(* ===== verification/XdpFrame.v ===== *)
(** * Frames in user space (src/af_xdp_user.c: parse_frame,
      build_response_frame, ipv4_checksum, the body of worker_main)

    What the packet loop does with the bytes of one frame: a received frame
    becomes a job with a copy of the DNS message and of the addresses, a worker
    resolves it against any [Backend], and the response becomes a frame with the
    addresses exchanged. Rings, queues and the frame pool are not part of it. *)

From stdpp Require Import prelude list.
From Stdlib Require Import ZArith Lia.
From S2P Require Import Prelude DnsName DnsParse DnsBuild Backend ResolverStub XdpKern.

Local Open Scope Z_scope.

Definition DNS_MAX_MSG_LEN : Z := 1500.
Definition FRAME_SIZE : Z := 4096.
Definition L2L3L4_HLEN : Z := sizeof_ethhdr + sizeof_iphdr + sizeof_udphdr.

(** Addresses and the port are kept as the bytes of the packet, the query is
    the array's first [query_len] bytes, and [j_resp] is the whole array. *)
Record dns_job := DnsJob {
  j_loop_idx : Z;
  j_client_mac : list Z;
  j_server_mac : list Z;
  j_client_ip : list Z;
  j_server_ip : list Z;
  j_client_port : list Z;
  j_tos : Z;
  j_ttl : Z;
  j_query : list Z;
  j_resp_len : Z;
  j_resp : list Z;
  j_t_rx_ns : Z
}.

(** ** Receiving *)

(** [malloc] gives the memory at [resp], or fails; [now] is [now_ns()]. *)
Definition parse_frame (malloc : option (list Z)) (now : Z) (pkt : list Z) (loop_idx : Z)
    : res (option dns_job) :=
  let len := zlen pkt in
  if len <? L2L3L4_HLEN then Ok None else
  h_proto ← ld16 pkt 12;
  if negb (h_proto =? htons ETH_P_IP) then Ok None else
  let ip := sizeof_ethhdr in
  b ← get8 pkt ip;
  if negb (Z.shiftr b 4 =? 4) || (Z.land b 15 <? 5) then Ok None else
  let ihl := u32 (Z.land b 15 * 4) in
  if len <? sizeof_ethhdr + ihl + sizeof_udphdr then Ok None else
  protocol ← get8 pkt (ip + 9);
  if negb (protocol =? IPPROTO_UDP) then Ok None else
  let udp := ip + ihl in
  dest ← ld16 pkt (udp + 2);
  if negb (dest =? htons 53) then Ok None else
  len_be ← ld16 pkt (udp + 4);
  let udp_len := htons len_be in
  if udp_len <? sizeof_udphdr then Ok None else
  let dns_len := u32 (udp_len - sizeof_udphdr) in
  let avail := u32 (len - (sizeof_ethhdr + ihl + sizeof_udphdr)) in
  let dns_len := if avail <? dns_len then avail else dns_len in
  if (dns_len <? 12) || (DNS_MAX_MSG_LEN <? dns_len) then Ok None else
  match malloc with
  | None => Ok None
  | Some resp =>
      h_source ← get_slice pkt 6 6;
      h_dest ← get_slice pkt 0 6;
      saddr ← get_slice pkt (ip + 12) 4;
      daddr ← get_slice pkt (ip + 16) 4;
      source ← get_slice pkt udp 2;
      tos ← get8 pkt (ip + 1);
      query ← get_slice pkt (udp + sizeof_udphdr) dns_len;
      Ok (Some (DnsJob (u8 loop_idx) h_source h_dest saddr daddr source tos 64 query 0 resp now))
  end.

(** ** The checksum *)

(** The loops over the words and over an odd last byte. *)
Fixpoint sum_words (buf : list Z) (sum : Z) : Z :=
  match buf with
  | a :: b :: buf' => sum_words buf' (u32 (sum + (a + 256 * b)))
  | [a] => u32 (sum + a)
  | [] => sum
  end.

(** [while (sum >> 16)]: two rounds bring a 32-bit sum below 2^16. *)
Fixpoint fold_carries (fuel : nat) (sum : Z) : res Z :=
  match fuel with
  | O => Diverge
  | S fuel' =>
      if Z.shiftr sum 16 =? 0 then Ok sum
      else fold_carries fuel' (u32 (Z.land sum 65535 + Z.shiftr sum 16))
  end.

Definition ipv4_checksum (buf : list Z) : res Z :=
  sum ← fold_carries 3 (sum_words buf 0);
  Ok (u16 (Z.lnot sum)).

(** ** Sending *)

(** A 16-bit store, low byte first. *)
Definition st16 (v : Z) : list Z := [v mod 256; v / 256 mod 256].

(** [frame] is the UMEM frame; the result is its contents and the length. *)
Definition build_response_frame (frame : list Z) (job : dns_job) : res (list Z * Z) :=
  let ip := sizeof_ethhdr in
  let udp := ip + sizeof_iphdr in
  let dns := udp + sizeof_udphdr in
  f ← put_bytes frame 0 (ztake 6 (j_client_mac job));
  f ← put_bytes f 6 (ztake 6 (j_server_mac job));
  f ← put_bytes f 12 (st16 (htons ETH_P_IP));
  let udp_total := u16 (sizeof_udphdr + j_resp_len job) in
  let ip_total := u16 (sizeof_iphdr + udp_total) in
  b ← get8 f ip;
  f ← put8 f ip (Z.lor (Z.land b 15) 64);
  b ← get8 f ip;
  f ← put8 f ip (Z.lor (Z.land b 240) 5);
  f ← put8 f (ip + 1) (j_tos job);
  f ← put_bytes f (ip + 2) (st16 (htons ip_total));
  f ← put_bytes f (ip + 4) (st16 0);
  f ← put_bytes f (ip + 6) (st16 (htons 16384));
  f ← put8 f (ip + 8) (j_ttl job);
  f ← put8 f (ip + 9) IPPROTO_UDP;
  f ← put_bytes f (ip + 10) (st16 0);
  f ← put_bytes f (ip + 12) (ztake 4 (j_server_ip job));
  f ← put_bytes f (ip + 16) (ztake 4 (j_client_ip job));
  hdr ← get_slice f ip sizeof_iphdr;
  check ← ipv4_checksum hdr;
  f ← put_bytes f (ip + 10) (st16 check);
  f ← put_bytes f udp (st16 (htons 53));
  f ← put_bytes f (udp + 2) (ztake 2 (j_client_port job));
  f ← put_bytes f (udp + 4) (st16 (htons udp_total));
  f ← put_bytes f (udp + 6) (st16 0);
  payload ← get_slice (j_resp job) 0 (j_resp_len job);
  f ← put_bytes f dns payload;
  Ok (f, u32 (L2L3L4_HLEN + j_resp_len job)).

(** ** The worker *)

(** One round of [worker_main] on a job: the backend's answer is stored in the
    job; a dropped query frees it. *)
Definition worker_resolve {E B} `{Backend E B} (e : E) (st : B) (job : dns_job) : res (B * option dns_job) :=
  '(st', r) ← b_query e st (j_query job) (j_resp job) true;
  match r with
  | Some (resp, out_len) =>
      if out_len =? 0 then Ok (st', None) else
      Ok (st', Some (DnsJob (j_loop_idx job) (j_client_mac job) (j_server_mac job) (j_client_ip job)
        (j_server_ip job) (j_client_port job) (j_tos job) (j_ttl job) (j_query job) out_len resp (j_t_rx_ns job)))
  | None => Ok (st', None)
  end.

(** ** Reference definitions *)

(** The layout of a UDP datagram over IPv4. *)
Record udp_frame := UdpFrame {
  uf_dst : list Z;
  uf_src : list Z;
  uf_tos : Z;
  uf_frag : list Z;       (* total length, identification, fragment *)
  uf_ttl : Z;
  uf_check : list Z;
  uf_saddr : list Z;
  uf_daddr : list Z;
  uf_opts : list Z;
  uf_sport : list Z;
  uf_dport : list Z;
  uf_ulen : Z;
  uf_ucheck : list Z;
  uf_payload : list Z
}.

Definition frame_ok (F : udp_frame) : Prop :=
  zlen (uf_dst F) = 6 /\ zlen (uf_src F) = 6 /\ zlen (uf_frag F) = 6 /\ zlen (uf_check F) = 2 /\
  zlen (uf_saddr F) = 4 /\ zlen (uf_daddr F) = 4 /\ zlen (uf_opts F) mod 4 = 0 /\ zlen (uf_opts F) <= 40 /\
  zlen (uf_sport F) = 2 /\ zlen (uf_dport F) = 2 /\ 0 <= uf_ulen F < 65536 /\ zlen (uf_ucheck F) = 2.

Definition ip_bytes (F : udp_frame) : list Z :=
  [69 + zlen (uf_opts F) / 4; uf_tos F] ++ uf_frag F ++ [uf_ttl F; IPPROTO_UDP] ++ uf_check F ++
  uf_saddr F ++ uf_daddr F ++ uf_opts F.

Definition frame_bytes (F : udp_frame) : list Z :=
  (uf_dst F ++ uf_src F ++ be16 ETH_P_IP) ++ ip_bytes F ++
  (uf_sport F ++ uf_dport F ++ be16 (uf_ulen F) ++ uf_ucheck F) ++ uf_payload F.

(** The DNS message: the UDP length says where it ends, but not behind the end
    of the frame. *)
Definition dns_part (F : udp_frame) : list Z := ztake (uf_ulen F - 8) (uf_payload F).

Definition job_of (F : udp_frame) (resp : list Z) (now loop_idx : Z) : dns_job :=
  DnsJob (u8 loop_idx) (uf_src F) (uf_dst F) (uf_saddr F) (uf_daddr F) (uf_sport F) (uf_tos F) 64
    (dns_part F) 0 resp now.

(** The frame of a response, for a checksum of its IP header: from the server's
    port 53 to the client, without options, and not to be fragmented. *)
Definition reply_frame (job : dns_job) (check : list Z) : udp_frame :=
  UdpFrame (j_client_mac job) (j_server_mac job) (j_tos job)
    (be16 (28 + j_resp_len job) ++ [0; 0] ++ be16 16384) (j_ttl job) check
    (j_server_ip job) (j_client_ip job) [] (be16 DNS_PORT) (j_client_port job) (8 + j_resp_len job) [0; 0]
    (ztake (j_resp_len job) (j_resp job)).

Definition job_ok (job : dns_job) : Prop :=
  zlen (j_client_mac job) = 6 /\ zlen (j_server_mac job) = 6 /\ zlen (j_client_ip job) = 4 /\
  zlen (j_server_ip job) = 4 /\ zlen (j_client_port job) = 2 /\ byte (j_tos job) /\ byte (j_ttl job) /\
  bytes (j_client_ip job) /\ bytes (j_server_ip job) /\
  zlen (j_resp job) = DNS_MAX_MSG_LEN /\ 0 <= j_resp_len job <= DNS_MAX_MSG_LEN.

Problem to solve: Reproduce, character for character, only the lines of the preceding data that start at the line with "if negb (Z.shiftr" and end at the line with "query ← get_slice", both included.

Response:
  if negb (Z.shiftr b 4 =? 4) || (Z.land b 15 <? 5) then Ok None else
  let ihl := u32 (Z.land b 15 * 4) in
  if len <? sizeof_ethhdr + ihl + sizeof_udphdr then Ok None else
  protocol ← get8 pkt (ip + 9);
  if negb (protocol =? IPPROTO_UDP) then Ok None else
  let udp := ip + ihl in
  dest ← ld16 pkt (udp + 2);
  if negb (dest =? htons 53) then Ok None else
  len_be ← ld16 pkt (udp + 4);
  let udp_len := htons len_be in
  if udp_len <? sizeof_udphdr then Ok None else
  let dns_len := u32 (udp_len - sizeof_udphdr) in
  let avail := u32 (len - (sizeof_ethhdr + ihl + sizeof_udphdr)) in
  let dns_len := if avail <? dns_len then avail else dns_len in
  if (dns_len <? 12) || (DNS_MAX_MSG_LEN <? dns_len) then Ok None else
  match malloc with
  | None => Ok None
  | Some resp =>
      h_source ← get_slice pkt 6 6;
      h_dest ← get_slice pkt 0 6;
      saddr ← get_slice pkt (ip + 12) 4;
      daddr ← get_slice pkt (ip + 16) 4;
      source ← get_slice pkt udp 2;
      tos ← get8 pkt (ip + 1);
      query ← get_slice pkt (udp + sizeof_udphdr) dns_len;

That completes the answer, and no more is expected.